(* ===== verification/NodeSafety.v ===== *)
(** * What a node owes the cluster

    The invariant of one node of [StateSafety.v], in a given [World]: its log is a
    path of the tree, ends no later than its term, holds what the node has
    acknowledged unless a later leader left it out, and is committed up to the
    commit index; every message it has queued tells the truth; it voted, and asks
    for votes, with those acknowledgements in its log; a leader's log ends in its
    own term and its [progress] counts what was acknowledged. Each handler of
    [Raft.v] preserves it. *)

From Stdlib Require Import ZArith Lia.
From stdpp Require Import base tactics functions relations list list_numbers gmap sets sorting.
From S2P Require Import Prelude Codec Types RaftLog Msg RaftState Raft RaftNode RaftCommit Cluster RaftTypes LogMatching Ancestry Commitment.

Open Scope Z_scope.

(** ** The invariant *)

(** A message sent or queued. *)
Definition says (W : World) (me : NodeId) (r : Raft) (to : NodeId) (m : Message) : Prop :=
  (me, to, m) ∈ w_sent W \/ (to, m) ∈ msgs r.

Definition acking (W : World) (me : NodeId) (r : Raft) (T : Term) (k : Index) : Prop :=
  (exists to m, says W me r to m /\ m_term m = T /\ ack_index m = Some k) \/ (me, T, k) ∈ w_held W.

(** The branch of [T] is committed up to index [c]. *)
Definition agreed (W : World) (C : Config) (T : Term) (c : Index) : Prop :=
  exists p, p.1 = c /\ on_chain (link_in W) T p /\ committed W C p T.

(** What a message lets its receiver conclude. [leads i T]: [i] has led [T]. *)
Definition truthful (W : World) (C : Config) (leads : NodeId -> Term -> Prop) (from to : NodeId) (m : Message) : Prop :=
  match m_body m with
  | AppendReq pi pt es c =>
      on_chain (link_in W) (m_term m) (pi + Z.of_nat (length es), end_term pt es) /\ agreed W C (m_term m) c
  | HeartbeatReq c _ =>
      agreed W C (m_term m) c /\ (c = 0 \/ exists k, c <= k /\ acked W to (m_term m) k)
  | SnapshotReq s =>
      on_chain (link_in W) (m_term m) (sn_last_index s, sn_last_term s) /\
      committed W C (sn_last_index s, sn_last_term s) (m_term m)
  | TimeoutNow => to <> from /\ leads from (m_term m)
  | _ => True
  end.

(** A log at term [tm] that holds what was acknowledged, [acks], is committed up
    to [c], and is on one branch with what is committed at each of [cs]. *)
Record holds_log (W : World) (C : Config) (acks : Term -> Index -> Prop) (l : Log) (tm : Term) (c : Index) (cs : list Index) : Prop := {
  hl_path : path (link_in W) l;
  hl_term : Log_last_term l <= tm;
  hl_acks T k : acks T k -> T <= tm /\ covers W (fun p => below (link_in W) p (tip l)) T k;
  hl_base : committed W C (base l) tm;
  hl_commit : exists p, p.1 = c /\ below (link_in W) p (tip l) /\ committed W C p tm;
  hl_disk d : d ∈ cs -> exists p, p.1 = d /\ committed W C p tm /\ (below (link_in W) p (tip l) \/ below (link_in W) (tip l) p)
}.

(** A vote for a log ending at [b] in term [U] took into account what the voter
    had acknowledged in earlier terms. *)
Definition informed (W : World) (me : NodeId) (r : Raft) (U : Term) (b : Pos) : Prop :=
  U <= r_term r /\ forall T k, acking W me r T k -> T < U -> covers W (votes_for W b) T k.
※ ※ ※
> **Problem details**: Verbatim output is expected for the lines from the start of the data to the line in which "(** A message sent or queued. *)" appears, both included.

> **Answer for this exercise**:
(* ===== verification/NodeSafety.v ===== *)
(** * What a node owes the cluster

    The invariant of one node of [StateSafety.v], in a given [World]: its log is a
    path of the tree, ends no later than its term, holds what the node has
    acknowledged unless a later leader left it out, and is committed up to the
    commit index; every message it has queued tells the truth; it voted, and asks
    for votes, with those acknowledgements in its log; a leader's log ends in its
    own term and its [progress] counts what was acknowledged. Each handler of
    [Raft.v] preserves it. *)

From Stdlib Require Import ZArith Lia.
From stdpp Require Import base tactics functions relations list list_numbers gmap sets sorting.
From S2P Require Import Prelude Codec Types RaftLog Msg RaftState Raft RaftNode RaftCommit Cluster RaftTypes LogMatching Ancestry Commitment.

Open Scope Z_scope.

(** ** The invariant *)

(** A message sent or queued. *)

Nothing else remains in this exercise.